Come ci hanno insegnato fior di studiosi, come Duccio Demetrio, Franco Cambi, Andrea Smorti, Enzo Catarsi, tutti i nostri processi di costruzione dell’identità personale, a livello affettivo, relazionale e cognitivo, in ogni fase della vita, sono influenzati dalla nostra capacità, acquisita in età evolutiva, di narrarci e dall’aver acquisito consapevolezza di quell’impalcatura narrativa che Rodari chiamava la Grammatica della Fantasia e Jerome Bruner Il pensiero narrativo, strumenti indispensabili per dar forma al nostro sé, ai nostri significati, alle cornici di senso in cui riconoscerci e raccontarci come esseri umani con una propria autobiografia e memoria.
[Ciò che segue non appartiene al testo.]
Record value_type (H : heap) (q : ptr) (d : jl_datatype_t) (ly : jl_datatype_layout_t) : Prop := {
  vt_datatype : get_datatype H q = Ok d;
  vt_isd : jl_is_datatype H q = Ok true;
  vt_layout : dt_layout d = Some ly;
  vt_opaque : jl_is_layout_opaque ly = false;
  vt_size : 0 <= size ly < 2 ^ 32;
  (** The tag of its objects leads back to it. *)
  vt_tag : jl_to_typeof H (Z.land (header_of q d) (Z.lnot 15)) = Ok q /\ type_header (header_of q d) = false;
  vt_small : forall t, smalltag d = Some t -> t <> jl_null_tag -> small_typeof H t = q;
  vt_pooled : forall w box, pooled alloc junk B (smalltag d) = Some (w, box) -> size ly = w;
  (** Without data there is one value. *)
  vt_single : size ly = 0 -> dt_isconcretetype d = true /\ is_value H (dt_instance d) q [];
  vt_large : MAX_ATOMIC_SIZE < size ly -> dt_smalltag d = 0;
  vt_first : 0 <= first_ptr ly -> 8 * first_ptr ly + 8 <= size ly
}.

Lemma is_value_nil H H' p ty : value_change H H' -> is_value H p ty [] -> is_value H' p ty [].
Proof.
  intros Hvc [Ha Ht Hd]. split; [done | by apply (vc_typeof H H') |]. unfold load_bytes, data_at in *. cbn [fst snd length] in *.
  destruct (deref H p) as [o | |] eqn:Eo; try done. destruct (vc_deref H H' Hvc p o Eo) as (o' & -> & _ & Hb). cbn [obind] in *.
  assert (exists bs, obody o' = BData bs) as [bs ->].
  { destruct Hb as [-> | (_ & _ & Hb)]; [| done]. destruct (obody o); try done. by eexists. }
  assert (E : forall n, (0 <=? Z.of_nat n) = true) by (intros; apply Z.leb_le; lia). cbn [Z.leb Z.compare andb]. rewrite E. cbn [obind]. change (Z.of_nat 0) with 0. rewrite E. done.
Qed.

Lemma value_type_change H H' q d ly : value_change H H' -> value_type H q d ly -> value_type H' q d ly.
Proof.
  intros Hvc [Hd Hs Hl Ho Hz [Ht Hth] Hsm Hp Hv Hlg Hfi]. split; try done.
  - by apply (vc_datatype H H').
  - by apply (vc_is_tag H H').
  - split; [| done]. unfold jl_to_typeof in *. by rewrite (vc_global H H' Hvc small_typeof).
  - intros t. rewrite (vc_global H H' Hvc small_typeof) by done. apply Hsm.
  - intros E. split; [by apply Hv |]. apply (is_value_nil H); [done | by apply Hv].
Qed.

Lemma value_layout H q d ly : value_type H q d ly -> jl_datatype_layout H depth d = Ok ly.
Proof. intros Hv. unfold jl_datatype_layout. by rewrite (vt_layout _ _ _ _ Hv), (vt_opaque _ _ _ _ Hv). Qed.

Lemma value_size H q d ly : value_type H q d ly -> jl_datatype_size H depth q = Ok (size ly).
Proof. intros Hv. unfold jl_datatype_size. rewrite (vt_datatype _ _ _ _ Hv). cbn. by rewrite (value_layout H q d ly Hv). Qed.

Lemma value_the_layout H q d ly : value_type H q d ly -> the_layout d = Ok ly.
Proof. intros Hv. unfold the_layout. by rewrite (vt_layout _ _ _ _ Hv). Qed.

Lemma word_align sz : 0 <= sz < 2 ^ 32 -> sz <= LLT_ALIGN sz 8 < sz + 8 /\ (8 | LLT_ALIGN sz 8).
Proof.
  intros Hs. rewrite LLT_ALIGN_align_up by (lia || by exists 3). pose proof (align_up_spec sz 8 ltac:(lia)) as [? ?]. done.
Qed.

(** A new object has room for [sz] bytes, up to a whole number of words. *)
Lemma alloc_tagged_spec H q d sz : get_datatype H q = Ok d -> 0 <= sz < 2 ^ 32 ->
  exists v H1 data, alloc_tagged alloc junk sz q H = Ok (Ret v, H1) /\ v <> 0 /\ objects H !! v = None /\ grows H H1 /\
    has_data H1 v (header_of q d) data /\ Z.of_nat (length data) = LLT_ALIGN sz 8 /\ Forall is_byte data /\ (forall p, p <> v -> objects H1 !! p = objects H !! p).
Proof.
  intros Hv Hs. set (v := alloc H sz). set (data := uninitialized junk H (LLT_ALIGN sz 8)).
  pose proof (alloc_fresh H sz) as Hf. fold v in Hf. pose proof (word_align sz Hs) as [Ha _].
  set (H1 := put_obj v (Obj 0 q (BData data)) H). assert (Hg : grows H H1) by (by apply grows_new).
  assert (Ed : get_datatype H1 q = Ok d) by (by apply (vc_datatype H H1 (grows_change _ _ Hg))).
  assert (Hl : Z.of_nat (length data) = LLT_ALIGN sz 8) by (unfold data; rewrite length_uninitialized; lia).
  assert (El : objects H1 !! v = Some (Obj 0 q (BData data))) by (unfold H1, put_obj; cbn; by rewrite lookup_insert_eq).
  assert (Ho : forall p, p <> v -> objects H1 !! p = objects H !! p) by (intros p Hp; unfold H1, put_obj; cbn; by rewrite lookup_insert_ne).
  unfold alloc_tagged. rewrite (bind_Ret _ _ H v H1) by done. rewrite (datatype_Ok q d) by done. unfold header_of.
  destruct (Z.eqb_spec (dt_smalltag d) 0); cbn [negb].
  - exists v, H1, data. rewrite bind_ret. do 3 (split; [done || apply alloc_nonnull |]). split; [done |]. split; [by exists 0 |].
    split; [done |]. split; [apply uninitialized_bytes | done].
  - set (h := Z.lor (Z.shiftl (dt_smalltag d) 4) 0). set (H2 := put_obj v (Obj 0 h (BData data)) H1). exists v, H2, data.
    split; [unfold jl_set_typetagof; rewrite (bind_writes_Ok _ _ _ H2); [done |]; unfold set_header, deref; by rewrite El |].
    split; [apply alloc_nonnull |]. split; [done |].
    assert (Ho2 : forall p, p <> v -> objects H2 !! p = objects H !! p) by (intros p Hp; unfold H2, put_obj; cbn; rewrite lookup_insert_ne by done; by apply Ho).
    split; [split; [done |]; intros p o E; rewrite Ho2; [done | intros ->; congruence] |].
    split; [exists 0; unfold H2, put_obj; cbn; by rewrite lookup_insert_eq |]. split; [done |]. split; [apply uninitialized_bytes | done].
Qed.

(** Filling a new object. *)
Lemma filled_value H H1 v h data bs q : objects H !! v = None -> grows H H1 -> v <> 0 -> has_data H1 v h data -> jl_to_typeof H (Z.land h (Z.lnot 15)) = Ok q ->
  Z.of_nat (length bs) <= Z.of_nat (length data) ->
  exists H2, store_bytes (v, 0) bs H1 = Ok H2 /\ grows H H2 /\ forall n, (n <= length bs)%nat -> is_value H2 v q (take n bs).
Proof.
  intros Hf Hg Hv Hd Ht Hl. destruct (store_bytes_data H1 v h data 0 bs Hd) as (H2 & E2 & Hd2 & Ho & Hg2); [lia | lia |].
  exists H2. split; [done |]. split.
  - split; [rewrite Hg2, (gr_globals _ _ Hg); by destruct H |]. intros p o E. rewrite Ho by (intros ->; congruence). by apply (gr_old _ _ Hg).
  - intros n Hn. apply (has_data_value H2 v h _ q _ Hv Hd2).
    + unfold jl_to_typeof in *. rewrite Hg2, (gr_globals _ _ Hg). exact Ht.
    + unfold splice. rewrite length_take, Nat.min_l by done. change (take (Z.to_nat 0) data) with (@nil Z). cbn [app].
      by rewrite take_app_le by done.
Qed.

Lemma uninit_single H q d ly : value_type H q d ly -> size ly = 0 -> jl_new_struct_uninit depth alloc junk q H = Ok (Ret (dt_instance d), H).
Proof.
  intros Hv Hs. destruct (vt_single _ _ _ _ Hv Hs) as [Hc Hi]. unfold jl_new_struct_uninit.
  assert (Ec : constructible q H = Ok (Ret true, H)).
  { unfold constructible. rewrite (bind_reads_Ok _ _ _ true) by apply Hv. cbn [negb]. rewrite (datatype_Ok q d) by apply Hv.
    unfold is_opaque_or_unset. by rewrite Hc, (vt_layout _ _ _ _ Hv), (vt_opaque _ _ _ _ Hv). }
  rewrite (bind_Ret _ _ H true H Ec). cbn [negb]. rewrite (datatype_Ok q d) by apply Hv.
  pose proof (iv_addr _ _ _ _ Hi). destruct (Z.eqb_spec (dt_instance d) 0); done.
Qed.

Lemma le_word_load H l n bs : load_bytes H l n = Ok bs -> load_uint H l n = Ok (le_word bs).
Proof. intros E. unfold load_uint. by rewrite E. Qed.

Lemma load_bytes_length H l n bs : load_bytes H l n = Ok bs -> 0 <= n /\ length bs = Z.to_nat n.
Proof.
  intros (x & _ & E)%obind_Ok_inv. destruct (Z.leb_spec 0 n), (Z.leb_spec n (Z.of_nat (length x))); try done. injection E as <-.
  rewrite length_take. lia.
Qed.

(** Value from bits: the same in both variants for the types with pools and
    those without data. *)
Lemma small_bits_make H q d ly data bs (rest : Z -> M ptr) : boxes_ok B H -> value_type H q d ly -> load_bytes H data (size ly) = Ok bs ->
  Forall is_byte bs -> (forall t, smalltag d = Some t -> bool_bits t bs) ->
  (pooled alloc junk B (smalltag d) = None -> size ly <> 0 -> makes H (rest (size ly)) q bs) ->
  makes H (let* bt := datatype q in
    match pooled alloc junk B (smalltag bt) with
    | Some (w, box) => let* x := Bits.load data w in box x
    | None => let* nb := reads (fun H => jl_datatype_size H depth q) in if nb =? 0 then jl_new_struct_uninit depth alloc junk q else rest nb
    end) q bs.
Proof.
  intros Hb Hv Hd Hbs Hbool Hrest. unfold makes. rewrite (datatype_Ok q d) by apply Hv. destruct (pooled alloc junk B (smalltag d)) as [[w box] |] eqn:Ep.
  - pose proof (vt_pooled _ _ _ _ Hv _ _ Ep) as Hw. rewrite Hw in *. unfold Bits.load. rewrite (bind_reads_Ok _ _ H (le_word bs)) by (by apply le_word_load).
    destruct (smalltag d) as [t |] eqn:Et; [| done]. destruct (load_bytes_length _ _ _ _ Hd) as [Hs Hl].
    rewrite <- (vt_small _ _ _ _ Hv t Et) by (intros ->; done). apply (pooled_makes H t w box); try done; [| by apply Hbool].
    lia.
  - rewrite (bind_reads_Ok _ _ H (size ly)) by (by apply (value_size H q d)). destruct (Z.eqb_spec (size ly) 0) as [E0 | E0]; [| by apply Hrest].
    exists (dt_instance d), H. split; [by apply (uninit_single H q d ly) |]. split; [reflexivity |].
    rewrite E0 in Hd. destruct (load_bytes_length _ _ _ _ Hd) as [_ Hl]. destruct bs; [| done]. by apply (vt_single _ _ _ _ Hv).
Qed.

(** *** Atomic variants *)

Definition atomic_width (nb : Z) : Z := if nb <=? 1 then 1 else if nb <=? 2 then 2 else if nb <=? 4 then 4 else if nb <=? 8 then 8 else 16.

(** Filling a new object of the type with at least its size. *)
Lemma filled_makes H q d ly wb (fill : ptr -> M unit) : value_type H q d ly ->
  size ly <= Z.of_nat (length wb) <= LLT_ALIGN (size ly) 8 ->
  (forall v H1, grows H H1 -> fill v H1 = writes (store_bytes (v, 0) wb) H1) ->
  makes H (let* v := alloc_tagged alloc junk (size ly) q in fill v ;; ret v) q (take (Z.to_nat (size ly)) wb).
Proof.
  intros Hv Hl Hfill. pose proof (vt_size _ _ _ _ Hv) as Hs.
  destruct (alloc_tagged_spec H q d (size ly) (vt_datatype _ _ _ _ Hv) Hs) as (v & H1 & dat & E1 & Hv0 & Hf & Hg & Hdat & Hld & _).
  destruct (filled_value H H1 v (header_of q d) dat wb q Hf Hg Hv0 Hdat) as (H2 & E2 & Hg2 & Hval); [apply Hv | lia |].
  exists v, H2. split; [| split; [done |]; apply Hval; lia].
  rewrite (bind_Ret _ _ _ _ _ E1). rewrite (bind_Ret (fill v) _ H1 tt H2); [done |]. rewrite Hfill by done. unfold writes. by rewrite E2.
Qed.

Lemma jl_new_bits_makes H q d ly data bs : boxes_ok B H -> value_type H q d ly -> load_bytes H data (size ly) = Ok bs -> Forall is_byte bs ->
  (forall t, smalltag d = Some t -> bool_bits t bs) -> makes H (jl_new_bits depth alloc junk B q data) q bs.
Proof.
  intros Hb Hv Hd Hbs Hbool. unfold makes, jl_new_bits. rewrite (bind_reads_Ok _ _ H true) by apply Hv. cbn [negb].
  apply (small_bits_make H q d ly data bs (fun nb => let* v := alloc_tagged alloc junk nb q in memcpy (v, 0) data nb ;; ret v)); try done.
  intros _ _. destruct (load_bytes_length _ _ _ _ Hd) as [Hs0 Hl]. rewrite <- (take_ge bs (Z.to_nat (size ly))) by lia.
  apply (filled_makes H q d ly bs); [done | pose proof (word_align _ (vt_size _ _ _ _ Hv)); lia |]. intros v H1 Hg. unfold memcpy.
  by rewrite (bind_reads_Ok _ _ H1 bs) by (by apply (load_bytes_grows H)).
Qed.

Lemma jl_atomic_new_bits_makes H q d ly data bs bsw : boxes_ok B H -> value_type H q d ly -> load_bytes H data (size ly) = Ok bs -> Forall is_byte bs ->
  (forall t, smalltag d = Some t -> bool_bits t bs) -> size ly <= 16 ->
  (size ly <> 0 -> load_bytes H data (atomic_width (size ly)) = Ok bsw /\ Forall is_byte bsw /\ bs = take (Z.to_nat (size ly)) bsw) ->
  makes H (jl_atomic_new_bits depth alloc junk B q data) q bs.
Proof.
  intros Hb Hv Hd Hbs Hbool H16 Hw. unfold makes, jl_atomic_new_bits. rewrite (bind_reads_Ok _ _ H true) by apply Hv. cbn [negb].
  apply (small_bits_make H q d ly data bs (fun nb => let* v := alloc_tagged alloc junk nb q in
    (if nb =? 1 then let* x := Bits.load data 1 in store (v, 0) 1 x
     else if nb <=? 2 then let* x := Bits.load data 2 in store (v, 0) 2 x
     else if nb <=? 4 then let* x := Bits.load data 4 in store (v, 0) 4 x
     else if nb <=? 8 then let* x := Bits.load data 8 in store (v, 0) 8 x
     else if nb <=? 12 then let* x := Bits.load data 16 in assign_uint128 (v, 0) x 12
     else if nb <=? 16 then let* x := Bits.load data 16 in store (v, 0) 16 x
     else undefined) ;; ret v)); try done.
  intros _ Hn0. destruct (Hw Hn0) as (Ew & Hbw & Ebs). destruct (load_bytes_length _ _ _ _ Ew) as [Hw0 Hlw]. pose proof (le_bytes_le_word bsw Hbw) as Hle.
  pose proof (vt_size _ _ _ _ Hv) as Hs. pose proof (word_align (size ly) Hs) as [Ha [k Hk]].
  set (wb := if (8 <? size ly) && (size ly <=? 12) then take 12 bsw else bsw).
  assert (Hwb : size ly <= Z.of_nat (length wb) <= LLT_ALIGN (size ly) 8 /\ take (Z.to_nat (size ly)) wb = bs).
  { unfold wb, atomic_width in *. rewrite Ebs. destruct (Z.ltb_spec 8 (size ly)), (Z.leb_spec (size ly) 12); cbn [andb]; [rewrite take_take, length_take, Hlw |  | |];
    (repeat case_match; (split; [rewrite ?Hlw; lia | (f_equal; lia) || done])). }
  destruct Hwb as [Hlwb <-]. apply (filled_makes H q d ly wb); [done | done |]. intros v H1 Hg.
  assert (HL : forall w (k : Z -> M unit), w = atomic_width (size ly) -> bind (Bits.load data w) k H1 = k (le_word bsw) H1).
  { intros w k0 ->. apply bind_reads_Ok, le_word_load. by apply (load_bytes_grows H). }
  unfold atomic_width in *. unfold wb, store, assign_uint128.
  destruct (Z.eqb_spec (size ly) 1), (Z.leb_spec (size ly) 1), (Z.leb_spec (size ly) 2), (Z.leb_spec (size ly) 4), (Z.leb_spec (size ly) 8), (Z.leb_spec (size ly) 12),
    (Z.leb_spec (size ly) 16), (Z.ltb_spec 8 (size ly)); try lia; cbn [andb]; rewrite HL by done; rewrite Hlw in Hle; first [by rewrite Hle | change (Z.to_nat 16) with 16%nat in Hle; by rewrite Hle].
Qed.
End NewBits.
Una cosa che mi colpisce spesso, durante le letture che faccio ai bambini e ai ragazzi, è che alcune funzionano meglio di altre. Ma perché? Imparando con il tempo a cogliere i dettagli della qualità dei libri che leggevo alle classi, mi sono accorta che funzionano meglio quelle scritture che io chiamo altruiste, cioè “aperte”, che lasciano ai lettori una sorta di ambiguità, degli “spazi vuoti” da riempire come li definiva Umberto Eco. E vengo qui velocemente all’altro tema che mi sta a cuore, quello della qualità della scrittura destinata ai giovani lettori. Durante le letture osservo che le “belle scritture” sono fatte di interstizi, silenzi, dubbi, sapientemente costruiti e dosati insieme agli altri ingredienti della narrazione; in questi si incastrano ed emergono “i significati” dei bambini, e dopo le prime timidezze, molti non vedono l’ora di rivelare a se stessi e agli altri gli aspetti ritenuti significativi; ma non solo, quando riformulano la loro osservazione spesso alla loro frase si unisce una parte del tutto nuova, soggettiva che attiene all’esperienza e al vissuto personale del bambino.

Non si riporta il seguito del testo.